● PROBLEM DETAILS
Below are entries; copy exactly the lines from the one with "withdraw_resource env e" through the one with "intros Hk Hcall. revert Hk.", both included, and leave out the rest.

● EXCERPTED DATA
Theorem delete_endpoint_spec e site w w' r :
  delete_endpoint_projection env e site w = (w', r) →
  match r with
  | Ok Applied =>
      touches e (w_db w) (w_db w') ∧ pt_endpoints (w_db w') !! e = None ∧
      ∀ m, pt_endpoints (w_db w) !! e = Some m → ¬ foreign_to site m (w_db w)
  | _ => w_db w' = w_db w
  end.
Proof.
  intros [(x & -> & Hdb)|(close & w1 & w2 & Hw1 & Hrun & Hclose)]%gated_closing; [done|].
  apply mbind_ok in Hrun as (stored & w3 & Hs & Hrun). apply select_ok in Hs as [Hw3 ->].
  rewrite <- Hw1. destruct (pt_endpoints (w_db w1) !! e) as [m|] eqn:Hm.
  - apply mbind_ok in Hrun as (revoked & w4 & Hr & Hrun).
    assert (w_db w4 = w_db w1 ∧ (revoked = true → ¬ foreign_to site m (w_db w1))) as [Hw4 Hown].
    { destruct (decide (em_site_id m ≠ Some site)) as [Hne|Heq].
      - apply binding_revoked_ok in Hr as [Hw4 Hrv]. split; [congruence|]. intros ->.
        destruct (Hrv eq_refl) as (s & Hms & Hrev). intros [_ Hf]. apply (Hf s Hms). congruence.
      - injection Hr as <- <-. split; [congruence|]. by intros _ [Hf _]. }
    destruct revoked; simpl in Hrun; [|inv_run; destruct Hclose as [-> ->]; congruence].
    inv_run. destruct Hclose as [-> ->].
    match goal with H : _ = w_db w2 |- _ => rewrite <- H; clear H end. rewrite Hw4.
    split; [|split; [apply lookup_delete_eq|by intros m' [= <-]; apply Hown]].
    apply (touches_trans e _ (drop_resources (resources_of e (w_db w1)) (w_db w1))); [by apply touches_drop|].
    split; [done|]. split.
    { intros [Hk He]. split; [exact Hk|]. intros o x. simpl. intros [_ Hx]%lookup_delete_Some. auto. }
    intros o Ho. unfold projected, resources_of. simpl.
    rewrite !lookup_delete_ne by done. f_equal. by apply addresses_dropped.
  - inv_run. destruct Hclose as [-> ->]. rewrite Hw3. split; [apply touches_refl|]. split; [done|].
    intros m' Hm'. congruence.
Qed.

(** The row a report of a resource writes its snapshot below. *)
Lemma resource_row_ok p now w w' rid :
  resource_id_of env ids p now w = (w', Ok rid) →
  projections_keyed (w_db w) →
  touches (rw_endpoint_id p) (w_db w) (w_db w') ∧ pt_snapshots (w_db w') = pt_snapshots (w_db w) ∧
  pt_endpoints (w_db w') = pt_endpoints (w_db w) ∧
  (∀ k m, pt_resources (w_db w) !! k = Some m → pt_resources (w_db w') !! k = Some m) ∧
  ∃ m, resource_at (rw_endpoint_id p) (rw_odata_id p) (w_db w') = Some m ∧ rm_id m = rid ∧
       pt_resources (w_db w') !! rid = Some m ∧ rm_endpoint_id m = rw_endpoint_id p.
Proof.
  intros Hrun Hk. apply mbind_ok in Hrun as (found & w1 & Hs & Hrun). apply select_ok in Hs as [Hdb ->].
  rewrite <- Hdb in *. destruct (resource_at _ _ (w_db w1)) as [row|] eqn:Hrow.
  - injection Hrun as <- <-. split; [apply touches_refl|]. do 3 (split; [done|]). exists row. split; [done|].
    split; [done|]. apply find_row_Some in Hrow as ([He _] & id & Hid). by rewrite (proj1 Hk _ _ Hid).
  - inv_run.
    match goal with H : _ <$> insert_new _ _ _ = Some _ |- _ => apply fmap_Some in H as (rows & Hins & Hr) end.
    apply insert_new_Some in Hins as [Hn ->]. simplify_eq/=.
    match goal with H : w_db w' = _ |- _ => rewrite H; clear H end.
    split; [by apply touches_new_resource|]. do 2 (split; [done|]). simpl.
    split; [intros k m Hm; rewrite lookup_insert_ne; congruence|].
    exists (resource_row ids p now). split; [by apply resource_at_new|]. split; [done|].
    by rewrite lookup_insert_eq.
Qed.

Theorem upsert_resource_spec p site now w w' r :
  projections_keyed (w_db w) → upsert_resource_projection env ids p site now w = (w', r) →
  match r with
  | Ok Applied =>
      touches (rw_endpoint_id p) (w_db w) (w_db w') ∧ forward (w_db w) (w_db w') ∧
      resource_reported p (w_db w') ∧
      ∃ m, pt_endpoints (w_db w) !! rw_endpoint_id p = Some m ∧ em_site_id m = Some site
  | _ => w_db w' = w_db w
  end.
Proof.
  intros Hk [(x & -> & Hdb)|(close & w1 & w2 & Hw1 & Hrun & Hclose)]%gated_closing; [done|].
  rewrite <- Hw1 in Hk |- *.
  apply mbind_ok in Hrun as (stored & w3 & Hs & Hrun). apply select_ok in Hs as [Hw3 ->].
  destruct (pt_endpoints (w_db w1) !! _) as [m|] eqn:Hm; [|inv_run; destruct Hclose as [-> ->]; congruence].
  destruct (decide (em_site_id m ≠ Some site)) as [Hne|Hsite%dec_stable];
    [inv_run; destruct Hclose as [-> ->]; congruence|].
  apply mbind_ok in Hrun as (rid & w4 & Hr & Hrun).
  rewrite <- Hw3 in Hk. apply resource_row_ok in Hr as (Ht & Hsn & Hen & Hre & row & Hat & Hid & Hrow & He); [|done].
  apply mbind_ok in Hrun as (maximum & w5 & Hmx & Hrun). apply select_ok in Hmx as [Hw5 ->].
  pose proof (max_generation_spec rid (w_db w4)) as Hmax.
  destruct (is_some_and _ _) eqn:Hstale; [inv_run; destruct Hclose as [-> ->]; congruence|].
  unfold stored_integer in Hrun. inv_run. destruct Hclose as [-> ->].
  destruct (decide (rw_generation p <= I64_MAX)) as [Hle|]; [|done]. case_decide; [|done]. simplify_eq/=.
  match goal with H : _ = w_db w2 |- _ => rewrite <- H, Hw5; clear H end. rewrite <- Hw3.
  assert (∀ g, is_Some (pt_snapshots (w_db w4) !! (rm_id row, g)) → g <= rw_generation p) as Hnew.
  { intros g Hg. destruct (max_generation _ _) as [top|]; [|rewrite Hmax in Hg; by destruct Hg].
    simpl in Hstale. transitivity top; [by apply Hmax|]. apply stored_generation_le; [lia|done]. }
  split; [eapply touches_trans; [done|]; by eapply touches_snapshot|].
  split; [|split; [|by exists m]].
  - eapply forward_resource; [done..|]. by apply forward_snapshot.
  - exists row. split; [done|]. simpl. split; [|apply lookup_insert_eq].
    apply max_generation_is; simpl; [rewrite lookup_insert_eq; by eexists|].
    intros g [s [[[= <-] _]|[_ Hs]]%lookup_insert_Some]; [lia|]. apply Hnew. by eexists.
Qed.

Theorem delete_resource_spec e odata site w w' r :
  delete_resource_projection env e odata site w = (w', r) →
  match r with
  | Ok Applied =>
      touches e (w_db w) (w_db w') ∧
      ((w_db w' = w_db w ∧ pt_endpoints (w_db w) !! e = None) ∨
       (resource_at e odata (w_db w') = None ∧
        ∃ m, pt_endpoints (w_db w) !! e = Some m ∧ em_site_id m = Some site))
  | _ => w_db w' = w_db w
  end.
Proof.
  intros [(x & -> & Hdb)|(close & w1 & w2 & Hw1 & Hrun & Hclose)]%gated_closing; [done|].
  rewrite <- Hw1.
  apply mbind_ok in Hrun as (stored & w3 & Hs & Hrun). apply select_ok in Hs as [Hw3 ->].
  destruct (pt_endpoints (w_db w1) !! _) as [m|] eqn:Hm.
  - destruct (decide (em_site_id m ≠ Some site)) as [Hne|Hsite%dec_stable];
      [inv_run; destruct Hclose as [-> ->]; congruence|].
    inv_run. destruct Hclose as [-> ->].
    match goal with H : _ = w_db w2 |- _ => rewrite <- H; clear H end. rewrite Hw3.
    split; [|right; split; [|by eexists]].
    + apply touches_drop. unfold resources_of. apply map_subseteq_spec. intros k x.
      rewrite !map_lookup_filter_Some. naive_solver.
    + unfold resource_at, drop_resources. simpl. destruct (find_row _ _) as [x|] eqn:Hx; [|done].
      apply find_row_Some in Hx as (HP & k & [Hk Hn]%lookup_difference_Some).
      rewrite map_lookup_filter_None in Hn. destruct Hn as [Hn|Hn]; [congruence|]. by destruct (Hn x).
  - inv_run. destruct Hclose as [-> ->]. rewrite Hw3. split; [apply touches_refl|by left].
Qed.
End operations.

(** ** Any sequence of reports *)

(** A report that may refresh or withdraw, and one that only refreshes; calls of
    either kind may fail. *)
Inductive refresh_call (site : InstanceId) : relation ProjectionTables :=
| refresh_endpoint env ids p now w w' r :
    upsert_endpoint_projection env ids p site now w = (w', r) → refresh_call site (w_db w) (w_db w')
| refresh_resource env ids p now w w' r :
    upsert_resource_projection env ids p site now w = (w', r) → refresh_call site (w_db w) (w_db w').
Inductive report_call (site : InstanceId) : relation ProjectionTables :=
| report_refresh t t' : refresh_call site t t' → report_call site t t'
| withdraw_endpoint env e w w' r :
    delete_endpoint_projection env e site w = (w', r) → report_call site (w_db w) (w_db w')
| withdraw_resource env e odata w w' r :
    delete_resource_projection env e odata site w = (w', r) → report_call site (w_db w) (w_db w').

Lemma forward_refl t : forward t t.
Proof. apply forward_endpoints; [done|done|]. intros e m Hm. exists m. split; [done|lia]. Qed.

Lemma forward_trans t1 t2 t3 : forward t1 t2 → forward t2 t3 → forward t1 t3.
Proof.
  intros (He1 & Hr1 & Hk1 & Hn1) (He2 & Hr2 & Hk2 & Hn2). split; [|split; [auto|split]].
  - intros e m (m' & Hm' & Hle)%He1. destruct (He2 _ _ Hm') as (m'' & Hm'' & Hle'). exists m''. split; [done|lia].
  - intros k s Hs. destruct (Hk1 _ _ Hs) as [[s' Hs'] Hsame]. split; [by eapply Hk2|].
    intros g Hlt [x Hg]. eapply Hk2; [by eapply Hsame; [|eexists]|done|]. by eapply Hk1.
  - intros k Hk Hn g [x Hg]. destruct (pt_snapshots t2 !! k) as [s|] eqn:Hs.
    + eapply Hn1; [by eexists|done|by eexists].
    + eapply Hn2; [done|done|]. by eapply Hk1.
Qed.

(** One report: at most the endpoint it names changes, and not one that is
    another site's in force. *)
Lemma report_call_spec site t t' :
  projections_keyed t → report_call site t t' →
  t' = t ∨ ∃ e, touches e t t' ∧ ∀ m, pt_endpoints t !! e = Some m → ¬ foreign_to site m t.
Proof.
  assert (∀ m u, em_site_id m = Some site → ¬ foreign_to site m u) as Hown by (by intros m u Hs [Hne _]).
  intros Hk Hcall. revert Hk.
  destruct Hcall as [? ? [env ids p now w w' r Hrun|env ids p now w w' r Hrun]|env e w w' r Hrun|env e odata w w' r Hrun];
    intros Hk.
  - apply upsert_endpoint_spec in Hrun. destruct r as [[|]|]; [|by left..]. right. naive_solver.
  - apply upsert_resource_spec in Hrun; [|done]. destruct r as [[|]|]; [|by left..]. right.
    destruct Hrun as (Ht & _ & _ & m & Hm & Hs). exists (rw_endpoint_id p). split; [done|].
    intros m' Hm'. simplify_eq. auto.
  - apply delete_endpoint_spec in Hrun. destruct r as [[|]|]; [|by left..]. right. naive_solver.
  - apply delete_resource_spec in Hrun. destruct r as [[|]|]; [|by left..].
    destruct Hrun as (Ht & [[Hsame _]|(_ & m & Hm & Hs)]); [by left|]. right. exists e. split; [done|].
    intros m' Hm'. simplify_eq. auto.
Qed.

● TASK SOLUTION
| withdraw_resource env e odata w w' r :
    delete_resource_projection env e odata site w = (w', r) → report_call site (w_db w) (w_db w').

Lemma forward_refl t : forward t t.
Proof. apply forward_endpoints; [done|done|]. intros e m Hm. exists m. split; [done|lia]. Qed.

Lemma forward_trans t1 t2 t3 : forward t1 t2 → forward t2 t3 → forward t1 t3.
Proof.
  intros (He1 & Hr1 & Hk1 & Hn1) (He2 & Hr2 & Hk2 & Hn2). split; [|split; [auto|split]].
  - intros e m (m' & Hm' & Hle)%He1. destruct (He2 _ _ Hm') as (m'' & Hm'' & Hle'). exists m''. split; [done|lia].
  - intros k s Hs. destruct (Hk1 _ _ Hs) as [[s' Hs'] Hsame]. split; [by eapply Hk2|].
    intros g Hlt [x Hg]. eapply Hk2; [by eapply Hsame; [|eexists]|done|]. by eapply Hk1.
  - intros k Hk Hn g [x Hg]. destruct (pt_snapshots t2 !! k) as [s|] eqn:Hs.
    + eapply Hn1; [by eexists|done|by eexists].
    + eapply Hn2; [done|done|]. by eapply Hk1.
Qed.

(** One report: at most the endpoint it names changes, and not one that is
    another site's in force. *)
Lemma report_call_spec site t t' :
  projections_keyed t → report_call site t t' →
  t' = t ∨ ∃ e, touches e t t' ∧ ∀ m, pt_endpoints t !! e = Some m → ¬ foreign_to site m t.
Proof.
  assert (∀ m u, em_site_id m = Some site → ¬ foreign_to site m u) as Hown by (by intros m u Hs [Hne _]).
  intros Hk Hcall. revert Hk.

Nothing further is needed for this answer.